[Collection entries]
(* ===== verification/IndexCards.v ===== *)
(** * Packages [internal/contracts] and [internal/indexing]: index cards

    The records an index bundle is made of, the change set Git reports between
    two commits, and the canonical form of repository paths. *)

From S2P Require Import Prelude GoLib Fault LeasePaths.
From Stdlib Require Import Ascii.

(** A slice that may be nil; ranging over nil visits nothing. *)
Abbreviation Slice A := (option (list A)) (only parsing).

Record AdapterDescriptor := mkAdapter {
  ad_Name : string; ad_Version : string; ad_ConfigurationHash : string; ad_CapabilityHash : string }.

Record SnapshotCounts := mkCounts {
  ct_Files : Z; ct_Symbols : Z; ct_Relations : Z; ct_Diagnostics : Z }.

Record RepositorySnapshot := mkSnapshot {
  sn_SnapshotID : string;
  sn_SchemaVersion : string;
  sn_TenantID : string;
  sn_RepositoryID : string;
  sn_SourceCommit : string;
  sn_SourceTree : string;
  sn_ConfigurationHash : string;
  sn_AdapterSetHash : string;
  sn_Adapters : list AdapterDescriptor;
  sn_Status : string;
  sn_Version : Z;
  sn_Counts : SnapshotCounts;
  sn_ArtifactID : option string;
  sn_ArtifactContentHash : option string;
  sn_CreatedBy : string;
  sn_CreatedAt : Time;
  sn_ValidatedAt : option Time;
}.

Record DiagnosticSummary := mkDiagnostic { dg_Severity : string; dg_Code : string; dg_Count : Z }.

Record FileCard := mkFileCard {
  f_FileID : string;
  f_LineageID : string;
  f_SchemaVersion : string;
  f_SnapshotID : string;
  f_RepositoryID : string;
  f_SourceCommit : string;
  f_Path : string;
  f_GitBlobID : string;
  f_SourceHash : string;
  f_SizeBytes : Z;
  f_Language : string;
  f_Generated : bool;
  f_SymbolIDs : Slice string;
  f_Diagnostics : Slice DiagnosticSummary;
}.

Record SourcePosition := mkPosition { ps_Line : Z; ps_Column : Z; ps_Offset : Z }.
Record SourceRange := mkRange { rg_Start : SourcePosition; rg_End : SourcePosition }.

Record SymbolCard := mkSymbolCard {
  y_SymbolID : string;
  y_LineageID : string;
  y_FileLineageID : string;
  y_SchemaVersion : string;
  y_SnapshotID : string;
  y_FileID : string;
  y_Language : string;
  y_Kind : string;
  y_Name : string;
  y_QualifiedName : string;
  y_Signature : string;
  y_Declaration : SourceRange;
  y_Exported : bool;
  y_Test : bool;
  y_Route : bool;
  y_Schema : bool;
  y_DocumentationHash : option string;
}.

Record RelationEvidence := mkRelation {
  re_RelationID : string;
  re_SchemaVersion : string;
  re_SnapshotID : string;
  re_SourceEntityID : string;
  re_Kind : string;
  re_Resolution : string;
  re_TargetEntityID : option string;
  re_UnresolvedName : option string;
  re_EvidenceClass : string;
  re_SourceFileID : string;
  re_Locator : SourceRange;
  re_EvidenceHash : string;
  re_Adapter : AdapterDescriptor;
}.

Record IndexBundle := mkBundle {
  b_Snapshot : RepositorySnapshot;
  b_FileSlice : Slice FileCard;
  b_SymbolSlice : Slice SymbolCard;
  b_RelationSlice : Slice RelationEvidence;
}.

(** What a loop over the collections visits. *)
Definition b_Files (bundle : IndexBundle) : list FileCard := default [] (b_FileSlice bundle).
Definition b_Symbols (bundle : IndexBundle) : list SymbolCard := default [] (b_SymbolSlice bundle).
Definition b_Relations (bundle : IndexBundle) : list RelationEvidence :=
  default [] (b_RelationSlice bundle).

(** [indexing.CommittedFile] and [SourceDocument], whose embedded fields are
    flattened. *)
Record SourceDocument := mkDocument {
  doc_Path : string;
  doc_Mode : string;
  doc_GitBlobID : string;
  doc_SizeBytes : Z;
  doc_Language : string;
  doc_Generated : bool;
  doc_SourceHash : string;
  doc_Body : string;
}.

Record GitChange := mkChange { gc_Kind : string; gc_Path : string; gc_FromPath : option string }.
Record GitChangeSet := mkChangeSet {
  gs_BaseCommit : string; gs_TargetCommit : string; gs_Changes : list GitChange }.

(** ** Repository paths *)

(** [strings.HasSuffix(s, "/")]. *)
Fixpoint ends_in_slash (s : string) : bool :=
  match s with
  | "" => false
  | String c "" => bool_decide (c = SLASH)
  | String _ s' => ends_in_slash s'
  end.

Definition NormalizeRepositoryPath (value : string) : result string :=
  if bool_decide (value = "") || (4096 <? Z.of_nat (String.length value))%Z ||
     (contains_byte (chr 92) value || contains_byte (chr 0) value) ||
     HasPrefix value "/" || ends_in_slash value
  then Err (ErrorString (Lit "repository path is invalid"))
  else
    let cleaned := Clean value in
    if bool_decide (cleaned = ".") || bool_decide (cleaned = "..") || HasPrefix cleaned "../" ||
       negb (bool_decide (cleaned = value))
    then Err (ErrorString (Lit "repository path is not canonical"))
    else if existsb (λ segment, bool_decide (segment = "") || bool_decide (segment = ".") ||
                       bool_decide (segment = "..")) (Split_slash value)
    then Err (ErrorString (Lit "repository path has an invalid segment"))
    else Ok value.

Lemma ends_in_slash_split v : ends_in_slash v = true → ∃ l, Split_slash v = l ++ [""].
Proof.
  induction v as [|c v IH]; [done|]. destruct v as [|d v].
  - cbn. rewrite bool_decide_eq_true. intros ->. by exists [""].
  - intros He. destruct (IH He) as [l Hl].
    change (Split_slash (String c (String d v))) with
      (if bool_decide (c = SLASH) then "" :: Split_slash (String d v)
       else match Split_slash (String d v) with
            | x :: l => String c x :: l | [] => [String c ""] end).
    rewrite Hl. case_bool_decide; [by exists ("" :: l)|].
    destruct l as [|x l]; [|by exists (String c x :: l)].
    by apply (Split_slash_inj (String d v) "") in Hl.
Qed.

(** The third check is redundant: a clean relative path has no such segment.
    Accepted paths are exactly the bounded ones that may be leased. *)
Lemma NormalizeRepositoryPath_accepts v :
  NormalizeRepositoryPath v = Ok v ↔
  validateLeaseScopePath v = Ok tt ∧ (Z.of_nat (String.length v) ≤ 4096)%Z.
Proof.
  rewrite validateLeaseScopePath_plain. unfold NormalizeRepositoryPath. split.
  - destruct (_ || _) eqn:H1; [done|]. destruct (_ || _) eqn:H2 in |- *; [done|].
    destruct (existsb _ _) eqn:H3; [done|]. intros _. bool_prop.
    split; [|lia]. split_and!; try tauto. apply Forall_forall. intros x Hx.
    rewrite <-not_true_iff_false, existsb_exists in H3.
    assert (¬ (bool_decide (x = "") || bool_decide (x = ".") || bool_decide (x = "..") = true)) as Hno.
    { intros Hb. apply H3. exists x. split; [by apply list_elem_of_In|done]. }
    rewrite not_true_iff_false in Hno. bool_prop. unfold plain. tauto.
  - intros [(Hp & Hb & H0) Hlen]. destruct (plain_shape v Hp) as (Hv1 & Hv2 & Hv3 & Ha & Hup).
    pose proof (proj2 (Clean_canonical v Hv1 Hv2 Hv3 Ha Hup) Hp) as Hclean.
    rewrite Hclean, !bool_decide_eq_false_2, bool_decide_eq_true_2 by done.
    unfold IsAbs in Ha. rewrite Hb, H0, Ha, Hup.
    assert (ends_in_slash v = false) as ->.
    { destruct (ends_in_slash v) eqn:He; [|done].
      destruct (ends_in_slash_split v He) as [l Hl].
      rewrite Hl in Hp. apply Forall_app in Hp as [_ Hp]. inversion_clear Hp as [|? ? (? & _)]. done. }
    rewrite (proj2 (Z.ltb_ge _ _)) by lia. cbn.
    destruct (existsb _ _) eqn:H3; [|done]. apply existsb_exists in H3 as (x & Hx & Hbad).
    apply list_elem_of_In in Hx. rewrite Forall_forall in Hp. destruct (Hp x Hx) as (? & ? & ?).
    bool_prop. tauto.
Qed.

▶ _What to produce_
From the entries above, select each line containing the string "Import".

▶ _Final answer_
From S2P Require Import Prelude GoLib Fault LeasePaths.
From Stdlib Require Import Ascii.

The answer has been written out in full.